Of course, Grant can’t do everything by himself from a hospital bed. Not only would that be impractical in the pre-internet age, it would also be incredibly boring for the reader. One of his helpers is the actor Marta Hallard, whom Tey’s readers will already know, and another is an American student who develops a love of research purely by accident whilst helping him out. This student, Brent Carradine, provides our policeman with his fill of original documents found in the British Museum. He (Brent) is planning to write a book about Richard. When he asks if Grant would prefer to do the honours – since this is his case – Grant responds that he would never write a book. ‘It’s my considered opinion that too many books are written as it is’, he adds. And, glancing up for a moment from a detective novel that really pushes the boundaries of what a detective novel can do, the reader agrees.

There is an element of artifice in this novel, and I’m not just talking about the rather wonderful parodies of historical fiction in and out of which the author dips (Tey herself was, of course, also an historical novelist and playwright, under a second pseudonym, Gordon Daviot). No, the whole thing, the five century-long puzzle, must be tied up and resolved by the time Alan Grant gets out of hospital. And, of course, it is. When he emerges from hospital, having found out the truth, Grant makes perhaps my favourite comment in all of Tey’s work: ‘How small and queer the world looks viewed the right way up.’
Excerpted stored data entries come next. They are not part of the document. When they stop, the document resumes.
Lemma steady_pull_and_inspect pullspec media_types :
  steady (pull_and_inspect env self pullspec media_types).
Proof.
  unfold pull_and_inspect, call_pull_image, call_inspect_image. auto 30 with steady.
Qed.

(** After the derivation [run] leaves the expectations alone and only adds
    to the trace. *)
Lemma run_after_derivation fuel s :
  build_process_failed workflow = false ->
  expectations (snd (run env self workflow fuel s))
    = expectations (snd (set_manifest_list_expectations workflow s)) /\
  exists t, trace (snd (run env self workflow fuel s))
            = trace (snd (set_manifest_list_expectations workflow s)) ++ t.
Proof.
  intros Hfailed. unfold run. rewrite Hfailed.
  match goal with |- context [bind _ (fun _ => ?k)] => set (rest := k) end.
  assert (Hrest : steady rest).
  { pose proof (steady_check_crane fuel). pose proof steady_pull_and_inspect.
    subst rest. auto 30 with steady. }
  unfold bind.
  destruct (set_manifest_list_expectations workflow s) as [[[]|e] s1]; simpl.
  - exact (Hrest s1).
  - split; [done|]. exists []. by rewrite app_nil_r.
Qed.

(** [run] in the manifest-list-only mode, when the first lookup finds a
    manifest list: one lookup, no pull, and the manifest list media type
    alone as the result. *)
Lemma run_list_only fuel s image images reg regs digests :
  build_process_failed workflow = false ->
  unique_images workflow = image :: images ->
  pulp_registries workflow = reg :: regs ->
  server_side_sync reg = true ->
  fst (set_manifest_list_expectations workflow s) = Ok tt ->
  expect_v2schema2list (snd (set_manifest_list_expectations workflow s)) = true ->
  expect_v2schema2list_only (snd (set_manifest_list_expectations workflow s)) = true ->
  (forall t, get_manifest_digests env t (set_registry (Some (uri reg)) image) (uri reg)
               (insecure self) (secret self) = Ok digests) ->
  digests_bool env digests = true ->
  truthy (v2_list digests) = true ->
  let s1 := snd (set_manifest_list_expectations workflow s) in
  run env self workflow (S fuel) s =
    (Ok (Some [MEDIA_TYPE_DOCKER_V2_MANIFEST_LIST env]),
     emit (Log INFO ("Only V2 schema 2 manifest list is expected, "
                     +:+ "leaving image ID unchanged %s") [render_id (image_id s1)])
       (emit (Log INFO "Manifest list found" [])
          (emit (GetManifestDigests (set_registry (Some (uri reg)) image) (uri reg)
                   (insecure self) (secret self))
             (emit Time s1)))).
Proof.
  intros Hfailed Himages Hregs Hsync Hok Hlist Honly Hget Hbool Hpresent s1. subst s1.
  unfold run. rewrite Hfailed, Himages, Hregs, Hsync. unfold bind at 1.
  destruct (set_manifest_list_expectations workflow s) as [r s1]. simpl in *. subst r.
  unfold check_crane, retry_if_not_found, call_time. simpl.
  unfold lookup_once, call_get_manifest_digests, check_digests. run_monad.
  rewrite Hget. simpl. rewrite Hlist, Hpresent. simpl.
  rewrite Honly. simpl. rewrite Hbool, Hpresent. simpl. rewrite ?Honly. done.
Qed.

(** *** What the poller returns *)

Lemma lookup_once_some pullspec reg s digests s1 :
  lookup_once env self pullspec reg s = (Ok (Some digests), s1) ->
  s1 = emit (GetManifestDigests pullspec reg (insecure self) (secret self)) s /\
  get_manifest_digests env (trace s) pullspec reg (insecure self) (secret self) = Ok digests /\
  meets_expectations s digests.
Proof.
  unfold lookup_once, call_get_manifest_digests, check_digests, handle_http_error,
    meets_expectations.
  run_monad. intros H.
  repeat (case_match; simpl in *; simplify_eq);
    repeat match goal with
    | H : _ && _ = false |- _ => apply andb_false_iff in H as [H|H]
    | H : negb _ = false |- _ => apply negb_false_iff in H
    end; (split; [done|]); (split; [done|]); split; intros;
    unfold emit in *; simpl in *; congruence.
Qed.

Lemma meets_expectations_ext s s' digests :
  expectations s' = expectations s ->
  meets_expectations s digests -> meets_expectations s' digests.
Proof. unfold expectations, meets_expectations. intros [= -> -> ->]. done. Qed.

Lemma retry_loop_some fuel : forall start pullspec reg s digests s',
  retry_loop env self fuel start pullspec reg s = (Ok (Some digests), s') ->
  meets_expectations s digests /\
  exists t,
    trace s' = trace s ++ t ++ [GetManifestDigests pullspec reg (insecure self) (secret self)] /\
    get_manifest_digests env (trace s ++ t) pullspec reg (insecure self) (secret self)
    = Ok digests.
Proof.
  induction fuel as [|fuel IH]; intros start pullspec reg s digests s'; [done|].
  rewrite retry_loop_S.
  destruct (lookup_once env self pullspec reg s) as [[[d|]|e] s1] eqn:Hl; [| |done].
  - intros [= -> ->]. destruct (lookup_once_some _ _ _ _ _ Hl) as (-> & Hget & Hmeets).
    split; [done|]. exists []. by rewrite app_nil_r.
  - destruct (steady_lookup_once pullspec reg s) as [Hexp [t1 Ht1]]. rewrite Hl in Hexp, Ht1.
    simpl in Hexp, Ht1. case_match; [done|]. intros Hrest.
    apply IH in Hrest as [Hmeets (t & Ht & Hget)]. split.
    + revert Hmeets. apply meets_expectations_ext. by rewrite <- Hexp.
    + unfold emit in Ht, Hget. simpl in Ht, Hget. rewrite Ht1 in Ht, Hget.
      rewrite <- ?app_assoc in Ht, Hget. simpl in Ht, Hget.
      exists (t1 ++ [Time; Log INFO "not found; will try again in %ss"
                             [pretty (retry_delay self)];
                     Sleep (retry_delay self)] ++ t).
      rewrite <- ?app_assoc. simpl. split; [exact Ht|].
      by rewrite <- Hget.
Qed.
Grant’s/Tey’s version of the Richard III is not quite the story we have now, but it is closer to it than the traditional Shakespearean line. It is frankly remarkable that a genre novel has been so influential. It’s not my favourite crime novel – it’s not even my favourite Tey – but the fact that it exists, and in such an entertaining and accessible form, is brilliant.

1 comment:

  1. Remember enjoying this one when I read it ages ago, though I don't think my impression of Richard III was permanently changed as I read Alison Weir's book on the boys in the tower and I felt that her non-fiction work was more the convincing of the two. But I do love the premise of Tey book - armchair sleuthing goes to hospital. It's a theme which is partially picked up in a later Inspector Morse book, though I can't remember the name of it.